__Task directions__
Your response should contain every record below, copied exactly.
═════ Provided data
(** * statsd: metric aggregation core

    A shallow embedding of the parts of statsd that its specification
    describes and that the properties below are about:

    - [MetricsManager::checkLogCredentials]      (src/metrics/MetricsManager.cpp)
    - [DurationMetricProducer]                   (src/metrics/DurationMetricProducer.cpp)
    - [AnomalyTracker]                           (src/anomaly/AnomalyTracker.h)
    - [HashableDimensionKey] and [filterValues]  (src/HashableDimensionKey.h)

    Maps and sets of the C++ code ([std::unordered_map], [std::set]) are
    stdpp's [gmap] and [gset]; 64-bit and 32-bit integers are [Z] with the
    two's-complement wrap-around written out. *)

From Stdlib Require Import ZArith Lia Bool List String.
From stdpp Require Import base option list gmap strings sorting.

Open Scope Z_scope.

(** ** Machine integers *)

Module Int.

(** Two's-complement reading of [z] on [w] bits. *)
Definition swrap (w z : Z) : Z := (z + 2 ^ (w - 1)) mod 2 ^ w - 2 ^ (w - 1).

(** Unsigned reading of [z] on [w] bits. *)
Definition uwrap (w z : Z) : Z := z mod 2 ^ w.

Definition int64 (z : Z) : Z := swrap 64 z.
Definition int32 (z : Z) : Z := swrap 32 z.
Definition uint32 (z : Z) : Z := uwrap 32 z.

Definition in_int64 (z : Z) : Prop := - 2 ^ 63 <= z < 2 ^ 63.

Lemma int64_range z : in_int64 (int64 z).
Proof.
  unfold in_int64, int64, swrap.
  change (2 ^ (64 - 1)) with (2 ^ 63).
  assert (Hm := Z.mod_pos_bound (z + 2 ^ 63) (2 ^ 64) ltac:(lia)).
  change (2 ^ 64) with (2 * 2 ^ 63) in *. lia.
Qed.

Lemma int64_id z : in_int64 z -> int64 z = z.
Proof.
  unfold in_int64, int64, swrap. intros Hz.
  change (2 ^ (64 - 1)) with (2 ^ 63).
  rewrite Z.mod_small; [lia|].
  change (2 ^ 64) with (2 * 2 ^ 63). lia.
Qed.
(** * Threshold-secret reconstruction (app.js): a shallow embedding

    The development follows the layout of [app.js]:
    - [Js]         : the fragment of JavaScript the program relies on
                     (exceptions, BigInt literals and division, arrays);
    - [Decoder]    : [decodeFromBase];
    - [Combos]     : [generateCombinations] and its recursive [backtrack];
    - [Lagrange]   : [performLagrangeInterpolation];
    - [Recovery]   : [findSecretWithMinimumRoots];
    - [TestCase]   : [processTestCase], from the parsed input on;
    - [Reference]  : functions that only the statements use.

    BigInt values are [Z]; array lengths, indices and Map counts are [nat];
    a JS string is a [string] of 8-bit code units. *)

From Stdlib Require Import ZArith Lia List Ascii String.
From Stdlib Require Import Sorting.Permutation Sorting.SetoidPermutation.
From stdpp Require Import base tactics list sorting gmap pretty.

Local Open Scope Z_scope.

(* ===================================================================== *)
(** ** The JavaScript fragment *)
(* ===================================================================== *)

Module Js.

(** The exceptions the program can raise. The first and the last are the
    two [throw new Error(...)] statements of the program; the other three
    are raised by the language itself. *)
Inductive exn : Set :=
| InvalidDigit        (* Error("Invalid digit ..."), Error("Digit ... is invalid ...") *)
| SyntaxError         (* BigInt(s) when s is not a StringIntegerLiteral *)
| RangeError          (* BigInt division by zero *)
| TypeError           (* method call on undefined *)
| NoValidCandidates.  (* Error("No valid secrets found from any combination") *)

Inductive result (A : Type) : Type :=
| OK (a : A)
| Throw (e : exn).
Arguments OK {A} a.
Arguments Throw {A} e.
══════════
__Answer to this task__
(** * statsd: metric aggregation core

    A shallow embedding of the parts of statsd that its specification
    describes and that the properties below are about:

    - [MetricsManager::checkLogCredentials]      (src/metrics/MetricsManager.cpp)
    - [DurationMetricProducer]                   (src/metrics/DurationMetricProducer.cpp)
    - [AnomalyTracker]                           (src/anomaly/AnomalyTracker.h)
    - [HashableDimensionKey] and [filterValues]  (src/HashableDimensionKey.h)

    Maps and sets of the C++ code ([std::unordered_map], [std::set]) are
    stdpp's [gmap] and [gset]; 64-bit and 32-bit integers are [Z] with the
    two's-complement wrap-around written out. *)

From Stdlib Require Import ZArith Lia Bool List String.
From stdpp Require Import base option list gmap strings sorting.

Open Scope Z_scope.

(** ** Machine integers *)

Module Int.

(** Two's-complement reading of [z] on [w] bits. *)
Definition swrap (w z : Z) : Z := (z + 2 ^ (w - 1)) mod 2 ^ w - 2 ^ (w - 1).

(** Unsigned reading of [z] on [w] bits. *)
Definition uwrap (w z : Z) : Z := z mod 2 ^ w.

Definition int64 (z : Z) : Z := swrap 64 z.
Definition int32 (z : Z) : Z := swrap 32 z.
Definition uint32 (z : Z) : Z := uwrap 32 z.

Definition in_int64 (z : Z) : Prop := - 2 ^ 63 <= z < 2 ^ 63.

Lemma int64_range z : in_int64 (int64 z).
Proof.
  unfold in_int64, int64, swrap.
  change (2 ^ (64 - 1)) with (2 ^ 63).
  assert (Hm := Z.mod_pos_bound (z + 2 ^ 63) (2 ^ 64) ltac:(lia)).
  change (2 ^ 64) with (2 * 2 ^ 63) in *. lia.
Qed.

Lemma int64_id z : in_int64 z -> int64 z = z.
Proof.
  unfold in_int64, int64, swrap. intros Hz.
  change (2 ^ (64 - 1)) with (2 ^ 63).
  rewrite Z.mod_small; [lia|].
  change (2 ^ 64) with (2 * 2 ^ 63). lia.
Qed.
(** * Threshold-secret reconstruction (app.js): a shallow embedding

    The development follows the layout of [app.js]:
    - [Js]         : the fragment of JavaScript the program relies on
                     (exceptions, BigInt literals and division, arrays);
    - [Decoder]    : [decodeFromBase];
    - [Combos]     : [generateCombinations] and its recursive [backtrack];
    - [Lagrange]   : [performLagrangeInterpolation];
    - [Recovery]   : [findSecretWithMinimumRoots];
    - [TestCase]   : [processTestCase], from the parsed input on;
    - [Reference]  : functions that only the statements use.

    BigInt values are [Z]; array lengths, indices and Map counts are [nat];
    a JS string is a [string] of 8-bit code units. *)

From Stdlib Require Import ZArith Lia List Ascii String.
From Stdlib Require Import Sorting.Permutation Sorting.SetoidPermutation.
From stdpp Require Import base tactics list sorting gmap pretty.

Local Open Scope Z_scope.

(* ===================================================================== *)
(** ** The JavaScript fragment *)
(* ===================================================================== *)

Module Js.

(** The exceptions the program can raise. The first and the last are the
    two [throw new Error(...)] statements of the program; the other three
    are raised by the language itself. *)
Inductive exn : Set :=
| InvalidDigit        (* Error("Invalid digit ..."), Error("Digit ... is invalid ...") *)
| SyntaxError         (* BigInt(s) when s is not a StringIntegerLiteral *)
| RangeError          (* BigInt division by zero *)
| TypeError           (* method call on undefined *)
| NoValidCandidates.  (* Error("No valid secrets found from any combination") *)

Inductive result (A : Type) : Type :=
| OK (a : A)
| Throw (e : exn).
Arguments OK {A} a.
Arguments Throw {A} e.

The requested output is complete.